■ Your assignment ■
Please print the entries below exactly, from the line with "n) s1 = Ok s2." through the line with "- exists s, s1. by rewrite Z.add_0_r.", including both of those lines and leaving out all others.

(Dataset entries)
————

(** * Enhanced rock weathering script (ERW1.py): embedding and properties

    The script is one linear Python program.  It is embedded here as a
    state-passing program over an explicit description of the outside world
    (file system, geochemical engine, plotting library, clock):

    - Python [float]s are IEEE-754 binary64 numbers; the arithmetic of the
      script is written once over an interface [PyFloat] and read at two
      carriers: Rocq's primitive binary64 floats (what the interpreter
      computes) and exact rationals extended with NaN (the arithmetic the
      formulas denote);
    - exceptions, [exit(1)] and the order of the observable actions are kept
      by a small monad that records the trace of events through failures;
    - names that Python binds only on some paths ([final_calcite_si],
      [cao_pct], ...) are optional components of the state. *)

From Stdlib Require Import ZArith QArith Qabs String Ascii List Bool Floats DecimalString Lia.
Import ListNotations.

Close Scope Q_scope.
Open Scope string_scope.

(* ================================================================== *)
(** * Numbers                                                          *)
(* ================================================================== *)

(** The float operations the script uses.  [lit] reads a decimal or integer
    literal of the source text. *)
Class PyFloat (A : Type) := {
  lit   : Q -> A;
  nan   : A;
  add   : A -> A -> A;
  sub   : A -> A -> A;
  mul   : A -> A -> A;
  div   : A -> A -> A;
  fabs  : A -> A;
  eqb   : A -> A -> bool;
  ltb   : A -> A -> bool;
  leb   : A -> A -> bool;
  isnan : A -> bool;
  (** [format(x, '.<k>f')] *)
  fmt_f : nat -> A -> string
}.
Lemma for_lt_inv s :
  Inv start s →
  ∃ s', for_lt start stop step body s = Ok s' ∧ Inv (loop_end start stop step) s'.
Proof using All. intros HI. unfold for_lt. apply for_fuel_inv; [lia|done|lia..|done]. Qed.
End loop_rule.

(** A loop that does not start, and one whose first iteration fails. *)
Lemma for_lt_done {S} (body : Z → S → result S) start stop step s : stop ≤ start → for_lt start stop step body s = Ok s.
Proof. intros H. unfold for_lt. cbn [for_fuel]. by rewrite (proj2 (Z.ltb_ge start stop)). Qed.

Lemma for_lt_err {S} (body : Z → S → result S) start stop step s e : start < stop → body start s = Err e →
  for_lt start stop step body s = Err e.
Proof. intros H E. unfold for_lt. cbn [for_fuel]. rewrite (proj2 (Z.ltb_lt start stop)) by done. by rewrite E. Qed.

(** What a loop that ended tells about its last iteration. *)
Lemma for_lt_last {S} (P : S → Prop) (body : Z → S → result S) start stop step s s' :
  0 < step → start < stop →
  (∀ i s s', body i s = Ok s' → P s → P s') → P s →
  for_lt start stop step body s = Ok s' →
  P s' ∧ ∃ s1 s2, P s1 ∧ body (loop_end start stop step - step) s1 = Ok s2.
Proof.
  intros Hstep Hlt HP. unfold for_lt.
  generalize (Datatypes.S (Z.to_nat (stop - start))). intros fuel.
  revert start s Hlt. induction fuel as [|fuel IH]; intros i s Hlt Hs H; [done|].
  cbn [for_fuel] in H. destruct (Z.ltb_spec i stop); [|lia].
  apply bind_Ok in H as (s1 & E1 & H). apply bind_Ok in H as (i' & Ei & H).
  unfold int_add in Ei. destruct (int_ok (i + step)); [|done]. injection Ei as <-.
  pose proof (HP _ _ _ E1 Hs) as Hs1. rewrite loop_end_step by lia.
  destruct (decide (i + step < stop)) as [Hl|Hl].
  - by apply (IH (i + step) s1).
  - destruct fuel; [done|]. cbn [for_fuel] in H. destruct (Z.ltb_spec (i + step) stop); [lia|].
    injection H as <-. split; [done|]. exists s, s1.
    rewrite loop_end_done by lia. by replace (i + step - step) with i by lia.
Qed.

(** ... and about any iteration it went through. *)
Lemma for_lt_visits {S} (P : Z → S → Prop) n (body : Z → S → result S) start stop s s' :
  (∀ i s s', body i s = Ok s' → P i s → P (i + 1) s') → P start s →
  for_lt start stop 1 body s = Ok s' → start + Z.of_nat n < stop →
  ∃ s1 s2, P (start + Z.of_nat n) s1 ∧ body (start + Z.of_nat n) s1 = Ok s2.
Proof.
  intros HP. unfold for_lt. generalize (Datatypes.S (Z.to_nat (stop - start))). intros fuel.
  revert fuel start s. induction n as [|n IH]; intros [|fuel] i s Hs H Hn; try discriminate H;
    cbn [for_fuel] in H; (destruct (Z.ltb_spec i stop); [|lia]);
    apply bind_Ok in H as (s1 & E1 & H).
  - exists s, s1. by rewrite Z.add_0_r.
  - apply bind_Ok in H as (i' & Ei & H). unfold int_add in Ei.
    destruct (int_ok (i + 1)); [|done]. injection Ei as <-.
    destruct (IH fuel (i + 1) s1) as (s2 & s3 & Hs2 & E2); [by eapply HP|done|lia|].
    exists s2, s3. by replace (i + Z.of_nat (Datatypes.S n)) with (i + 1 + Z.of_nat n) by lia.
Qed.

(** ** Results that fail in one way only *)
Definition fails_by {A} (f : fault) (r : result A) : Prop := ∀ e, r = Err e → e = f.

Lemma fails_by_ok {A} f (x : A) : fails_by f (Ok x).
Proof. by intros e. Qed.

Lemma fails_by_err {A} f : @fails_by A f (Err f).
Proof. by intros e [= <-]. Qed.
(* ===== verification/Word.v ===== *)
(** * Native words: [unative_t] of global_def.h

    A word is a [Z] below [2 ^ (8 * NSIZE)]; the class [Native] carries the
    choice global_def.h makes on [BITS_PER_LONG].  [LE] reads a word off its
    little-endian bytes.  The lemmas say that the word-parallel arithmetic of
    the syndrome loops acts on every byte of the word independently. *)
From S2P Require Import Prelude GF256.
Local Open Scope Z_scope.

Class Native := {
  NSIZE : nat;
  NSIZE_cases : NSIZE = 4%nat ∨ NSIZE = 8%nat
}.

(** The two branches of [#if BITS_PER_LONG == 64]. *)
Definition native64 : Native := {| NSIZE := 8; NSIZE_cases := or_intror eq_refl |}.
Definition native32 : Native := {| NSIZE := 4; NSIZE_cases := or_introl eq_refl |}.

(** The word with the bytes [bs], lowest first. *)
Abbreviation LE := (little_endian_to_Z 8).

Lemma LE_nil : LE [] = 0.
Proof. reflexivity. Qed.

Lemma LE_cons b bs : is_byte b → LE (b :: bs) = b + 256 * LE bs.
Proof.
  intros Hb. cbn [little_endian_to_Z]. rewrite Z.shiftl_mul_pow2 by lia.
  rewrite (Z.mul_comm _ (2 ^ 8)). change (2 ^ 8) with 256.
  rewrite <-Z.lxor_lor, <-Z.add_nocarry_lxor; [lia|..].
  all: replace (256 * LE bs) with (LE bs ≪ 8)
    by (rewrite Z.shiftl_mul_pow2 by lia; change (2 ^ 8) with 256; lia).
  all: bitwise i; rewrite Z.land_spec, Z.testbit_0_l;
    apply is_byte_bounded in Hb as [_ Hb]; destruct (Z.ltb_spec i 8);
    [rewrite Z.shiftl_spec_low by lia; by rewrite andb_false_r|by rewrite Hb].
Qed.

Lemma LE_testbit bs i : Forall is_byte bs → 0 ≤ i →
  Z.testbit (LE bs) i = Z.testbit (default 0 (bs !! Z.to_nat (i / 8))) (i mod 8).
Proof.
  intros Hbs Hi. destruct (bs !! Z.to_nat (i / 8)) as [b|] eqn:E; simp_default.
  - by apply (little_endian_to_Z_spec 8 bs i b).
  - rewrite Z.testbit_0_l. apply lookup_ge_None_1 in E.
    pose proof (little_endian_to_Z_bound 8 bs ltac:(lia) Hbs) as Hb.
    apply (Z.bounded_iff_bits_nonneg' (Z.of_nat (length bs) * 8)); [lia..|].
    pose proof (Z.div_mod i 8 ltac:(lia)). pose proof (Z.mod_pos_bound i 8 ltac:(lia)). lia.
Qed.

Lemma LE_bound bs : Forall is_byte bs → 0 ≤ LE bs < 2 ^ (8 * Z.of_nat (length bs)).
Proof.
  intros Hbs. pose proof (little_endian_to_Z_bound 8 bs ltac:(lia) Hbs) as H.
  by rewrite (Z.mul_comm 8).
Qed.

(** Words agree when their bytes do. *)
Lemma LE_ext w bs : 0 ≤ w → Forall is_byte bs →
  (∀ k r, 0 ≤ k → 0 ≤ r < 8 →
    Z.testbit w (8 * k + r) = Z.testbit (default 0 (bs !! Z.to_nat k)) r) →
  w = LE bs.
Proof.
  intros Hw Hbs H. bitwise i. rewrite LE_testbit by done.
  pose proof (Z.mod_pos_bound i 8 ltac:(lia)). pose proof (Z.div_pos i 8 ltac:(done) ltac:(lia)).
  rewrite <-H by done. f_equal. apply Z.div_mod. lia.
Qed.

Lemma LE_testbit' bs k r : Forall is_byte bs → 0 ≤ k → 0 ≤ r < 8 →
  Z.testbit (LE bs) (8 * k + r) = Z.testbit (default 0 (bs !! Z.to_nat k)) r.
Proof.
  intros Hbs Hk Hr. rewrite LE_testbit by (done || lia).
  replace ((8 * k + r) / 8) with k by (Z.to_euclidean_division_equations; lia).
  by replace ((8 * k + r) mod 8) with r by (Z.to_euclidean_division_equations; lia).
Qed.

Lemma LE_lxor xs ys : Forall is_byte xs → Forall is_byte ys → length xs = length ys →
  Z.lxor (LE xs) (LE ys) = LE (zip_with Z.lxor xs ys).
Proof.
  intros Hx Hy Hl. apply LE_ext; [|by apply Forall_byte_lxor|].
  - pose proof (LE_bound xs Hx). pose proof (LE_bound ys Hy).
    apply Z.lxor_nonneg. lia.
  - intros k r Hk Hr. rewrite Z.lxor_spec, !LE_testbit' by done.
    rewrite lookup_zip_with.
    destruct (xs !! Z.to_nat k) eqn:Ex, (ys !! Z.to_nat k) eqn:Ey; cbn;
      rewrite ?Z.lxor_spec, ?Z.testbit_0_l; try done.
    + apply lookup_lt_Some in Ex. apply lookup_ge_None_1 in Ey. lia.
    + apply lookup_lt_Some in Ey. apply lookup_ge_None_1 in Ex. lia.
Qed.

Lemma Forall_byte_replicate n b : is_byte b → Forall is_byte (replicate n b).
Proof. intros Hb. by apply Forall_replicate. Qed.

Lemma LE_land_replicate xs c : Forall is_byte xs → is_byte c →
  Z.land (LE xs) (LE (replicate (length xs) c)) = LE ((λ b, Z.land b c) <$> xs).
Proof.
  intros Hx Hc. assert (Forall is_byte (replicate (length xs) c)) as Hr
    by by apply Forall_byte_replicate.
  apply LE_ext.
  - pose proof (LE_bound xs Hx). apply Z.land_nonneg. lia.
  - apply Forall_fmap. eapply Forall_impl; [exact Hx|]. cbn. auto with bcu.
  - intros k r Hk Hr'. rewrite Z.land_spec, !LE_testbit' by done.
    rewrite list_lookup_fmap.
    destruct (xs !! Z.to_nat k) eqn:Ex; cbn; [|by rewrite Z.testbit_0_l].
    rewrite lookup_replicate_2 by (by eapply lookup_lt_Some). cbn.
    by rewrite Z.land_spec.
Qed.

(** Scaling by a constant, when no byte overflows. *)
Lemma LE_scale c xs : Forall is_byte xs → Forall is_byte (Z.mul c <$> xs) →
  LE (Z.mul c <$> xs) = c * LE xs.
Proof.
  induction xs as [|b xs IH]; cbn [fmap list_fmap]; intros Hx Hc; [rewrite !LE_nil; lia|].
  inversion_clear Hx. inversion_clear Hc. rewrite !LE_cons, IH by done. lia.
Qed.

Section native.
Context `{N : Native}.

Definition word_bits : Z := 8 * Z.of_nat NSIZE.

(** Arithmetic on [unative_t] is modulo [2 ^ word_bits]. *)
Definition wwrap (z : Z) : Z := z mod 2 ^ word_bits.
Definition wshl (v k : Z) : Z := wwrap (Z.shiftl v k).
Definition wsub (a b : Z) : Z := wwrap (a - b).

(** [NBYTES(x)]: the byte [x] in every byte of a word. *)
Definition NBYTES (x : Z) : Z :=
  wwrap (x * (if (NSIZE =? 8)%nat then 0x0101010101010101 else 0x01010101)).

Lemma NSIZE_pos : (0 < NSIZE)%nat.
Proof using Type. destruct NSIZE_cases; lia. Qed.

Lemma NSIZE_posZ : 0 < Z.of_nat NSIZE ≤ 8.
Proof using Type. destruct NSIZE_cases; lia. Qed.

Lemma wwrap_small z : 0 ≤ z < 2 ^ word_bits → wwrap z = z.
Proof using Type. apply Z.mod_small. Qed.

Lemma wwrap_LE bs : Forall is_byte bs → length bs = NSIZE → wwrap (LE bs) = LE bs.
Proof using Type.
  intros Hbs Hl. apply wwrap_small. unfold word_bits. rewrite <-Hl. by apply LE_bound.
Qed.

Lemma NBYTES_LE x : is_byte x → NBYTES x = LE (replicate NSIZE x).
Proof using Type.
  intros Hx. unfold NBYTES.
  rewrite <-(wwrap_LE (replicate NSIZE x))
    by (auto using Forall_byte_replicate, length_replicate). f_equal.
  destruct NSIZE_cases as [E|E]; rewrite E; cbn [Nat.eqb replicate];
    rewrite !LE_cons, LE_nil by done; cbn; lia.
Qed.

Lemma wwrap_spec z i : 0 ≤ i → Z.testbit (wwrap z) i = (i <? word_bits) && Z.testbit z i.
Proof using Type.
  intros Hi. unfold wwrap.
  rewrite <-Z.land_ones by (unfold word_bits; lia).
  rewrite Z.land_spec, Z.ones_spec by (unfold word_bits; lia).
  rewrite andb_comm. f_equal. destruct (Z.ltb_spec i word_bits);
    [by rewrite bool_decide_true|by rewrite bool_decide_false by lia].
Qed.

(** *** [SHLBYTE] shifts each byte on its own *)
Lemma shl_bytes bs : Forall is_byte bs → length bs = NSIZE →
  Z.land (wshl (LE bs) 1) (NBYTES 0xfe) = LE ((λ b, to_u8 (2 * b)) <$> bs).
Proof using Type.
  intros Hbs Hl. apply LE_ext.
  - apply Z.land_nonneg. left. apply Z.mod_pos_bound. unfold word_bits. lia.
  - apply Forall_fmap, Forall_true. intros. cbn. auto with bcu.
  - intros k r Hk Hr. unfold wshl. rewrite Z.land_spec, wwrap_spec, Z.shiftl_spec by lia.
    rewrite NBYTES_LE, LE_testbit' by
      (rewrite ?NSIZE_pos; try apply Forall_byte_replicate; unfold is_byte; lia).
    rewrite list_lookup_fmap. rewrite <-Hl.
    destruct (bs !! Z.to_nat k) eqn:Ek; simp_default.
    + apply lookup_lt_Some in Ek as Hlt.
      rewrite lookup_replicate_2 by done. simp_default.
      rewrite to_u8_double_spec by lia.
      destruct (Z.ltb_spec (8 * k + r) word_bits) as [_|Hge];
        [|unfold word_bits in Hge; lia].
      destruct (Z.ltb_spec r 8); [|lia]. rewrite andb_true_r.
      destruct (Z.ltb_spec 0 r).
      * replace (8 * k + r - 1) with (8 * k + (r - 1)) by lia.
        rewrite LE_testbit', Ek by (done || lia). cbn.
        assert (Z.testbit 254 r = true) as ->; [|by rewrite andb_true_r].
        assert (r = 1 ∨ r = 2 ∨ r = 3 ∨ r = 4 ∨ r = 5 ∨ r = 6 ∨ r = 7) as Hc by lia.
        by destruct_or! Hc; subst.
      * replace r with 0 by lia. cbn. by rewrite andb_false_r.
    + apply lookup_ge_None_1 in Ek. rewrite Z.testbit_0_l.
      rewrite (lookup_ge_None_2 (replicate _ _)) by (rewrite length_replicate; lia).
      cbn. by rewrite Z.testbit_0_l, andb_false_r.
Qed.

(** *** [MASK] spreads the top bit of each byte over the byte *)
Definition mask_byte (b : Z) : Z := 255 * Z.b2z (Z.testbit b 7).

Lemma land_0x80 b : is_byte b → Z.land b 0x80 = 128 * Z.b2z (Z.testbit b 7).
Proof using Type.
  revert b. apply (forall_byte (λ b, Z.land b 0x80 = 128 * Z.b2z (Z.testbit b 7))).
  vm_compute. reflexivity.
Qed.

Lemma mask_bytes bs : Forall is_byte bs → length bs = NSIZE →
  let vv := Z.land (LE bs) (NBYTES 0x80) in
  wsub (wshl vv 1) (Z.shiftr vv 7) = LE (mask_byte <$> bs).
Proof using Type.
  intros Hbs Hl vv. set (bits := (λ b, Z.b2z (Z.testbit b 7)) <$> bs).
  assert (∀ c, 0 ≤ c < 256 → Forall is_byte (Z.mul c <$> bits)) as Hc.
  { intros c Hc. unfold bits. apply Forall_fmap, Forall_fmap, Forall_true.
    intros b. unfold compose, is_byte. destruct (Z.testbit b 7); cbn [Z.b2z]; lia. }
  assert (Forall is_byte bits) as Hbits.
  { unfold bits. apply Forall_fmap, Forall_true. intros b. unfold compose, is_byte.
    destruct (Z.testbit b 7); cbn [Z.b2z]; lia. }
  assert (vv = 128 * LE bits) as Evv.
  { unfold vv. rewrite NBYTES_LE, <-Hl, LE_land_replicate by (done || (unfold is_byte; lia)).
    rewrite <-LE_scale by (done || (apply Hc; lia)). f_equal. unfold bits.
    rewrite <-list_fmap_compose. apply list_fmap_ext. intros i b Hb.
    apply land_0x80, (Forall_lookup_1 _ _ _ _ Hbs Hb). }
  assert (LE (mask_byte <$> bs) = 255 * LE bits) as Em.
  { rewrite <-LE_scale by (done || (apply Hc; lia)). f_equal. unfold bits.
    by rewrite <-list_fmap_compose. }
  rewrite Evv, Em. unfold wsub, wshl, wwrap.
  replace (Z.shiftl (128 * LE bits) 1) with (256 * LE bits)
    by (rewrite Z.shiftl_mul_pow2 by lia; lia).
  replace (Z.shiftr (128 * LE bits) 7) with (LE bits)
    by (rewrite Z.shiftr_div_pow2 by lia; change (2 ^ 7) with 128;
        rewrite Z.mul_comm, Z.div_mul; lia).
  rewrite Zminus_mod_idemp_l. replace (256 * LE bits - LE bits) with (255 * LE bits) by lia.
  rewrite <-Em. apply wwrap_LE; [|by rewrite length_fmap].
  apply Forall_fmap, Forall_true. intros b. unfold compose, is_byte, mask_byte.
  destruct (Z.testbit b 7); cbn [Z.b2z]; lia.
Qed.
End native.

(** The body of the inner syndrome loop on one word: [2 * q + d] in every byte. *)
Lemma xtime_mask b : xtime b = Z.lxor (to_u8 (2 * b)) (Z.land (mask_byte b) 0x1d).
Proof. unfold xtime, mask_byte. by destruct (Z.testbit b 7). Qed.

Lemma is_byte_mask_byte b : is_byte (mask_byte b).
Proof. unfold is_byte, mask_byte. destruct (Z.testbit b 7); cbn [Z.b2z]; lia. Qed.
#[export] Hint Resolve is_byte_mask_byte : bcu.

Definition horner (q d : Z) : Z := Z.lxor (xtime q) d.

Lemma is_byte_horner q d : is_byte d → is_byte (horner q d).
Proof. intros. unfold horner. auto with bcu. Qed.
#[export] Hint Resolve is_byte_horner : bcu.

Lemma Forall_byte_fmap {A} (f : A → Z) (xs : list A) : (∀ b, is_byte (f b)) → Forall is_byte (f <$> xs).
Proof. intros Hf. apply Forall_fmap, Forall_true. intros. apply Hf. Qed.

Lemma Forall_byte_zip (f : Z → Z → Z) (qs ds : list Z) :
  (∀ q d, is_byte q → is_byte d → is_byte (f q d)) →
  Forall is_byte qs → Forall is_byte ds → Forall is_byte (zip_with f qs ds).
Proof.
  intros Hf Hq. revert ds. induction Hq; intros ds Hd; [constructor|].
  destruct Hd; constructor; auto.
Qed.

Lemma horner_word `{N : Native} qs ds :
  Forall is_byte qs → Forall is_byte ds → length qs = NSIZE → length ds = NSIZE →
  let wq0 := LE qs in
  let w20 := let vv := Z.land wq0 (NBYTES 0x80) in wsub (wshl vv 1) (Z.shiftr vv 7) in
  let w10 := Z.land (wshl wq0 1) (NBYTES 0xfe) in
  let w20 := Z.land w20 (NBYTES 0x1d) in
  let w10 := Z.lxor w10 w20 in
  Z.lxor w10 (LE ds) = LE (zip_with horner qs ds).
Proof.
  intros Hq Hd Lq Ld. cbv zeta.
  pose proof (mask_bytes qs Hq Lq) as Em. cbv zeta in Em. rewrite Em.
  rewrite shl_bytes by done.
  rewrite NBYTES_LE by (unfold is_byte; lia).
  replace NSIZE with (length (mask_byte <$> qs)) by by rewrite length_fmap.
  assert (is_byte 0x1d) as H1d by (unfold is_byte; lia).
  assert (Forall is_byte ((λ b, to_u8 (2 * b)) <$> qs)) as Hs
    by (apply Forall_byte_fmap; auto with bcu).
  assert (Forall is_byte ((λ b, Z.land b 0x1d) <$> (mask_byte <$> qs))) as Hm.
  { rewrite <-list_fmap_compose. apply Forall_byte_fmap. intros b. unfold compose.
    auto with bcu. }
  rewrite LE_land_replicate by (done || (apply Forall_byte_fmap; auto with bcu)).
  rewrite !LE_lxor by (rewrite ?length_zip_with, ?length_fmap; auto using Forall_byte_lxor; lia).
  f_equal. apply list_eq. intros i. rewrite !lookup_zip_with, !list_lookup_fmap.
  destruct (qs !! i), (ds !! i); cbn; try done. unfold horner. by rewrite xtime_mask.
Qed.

————

■ Reply ■
  ∃ s1 s2, P (start + Z.of_nat n) s1 ∧ body (start + Z.of_nat n) s1 = Ok s2.
Proof.
  intros HP. unfold for_lt. generalize (Datatypes.S (Z.to_nat (stop - start))). intros fuel.
  revert fuel start s. induction n as [|n IH]; intros [|fuel] i s Hs H Hn; try discriminate H;
    cbn [for_fuel] in H; (destruct (Z.ltb_spec i stop); [|lia]);
    apply bind_Ok in H as (s1 & E1 & H).
  - exists s, s1. by rewrite Z.add_0_r.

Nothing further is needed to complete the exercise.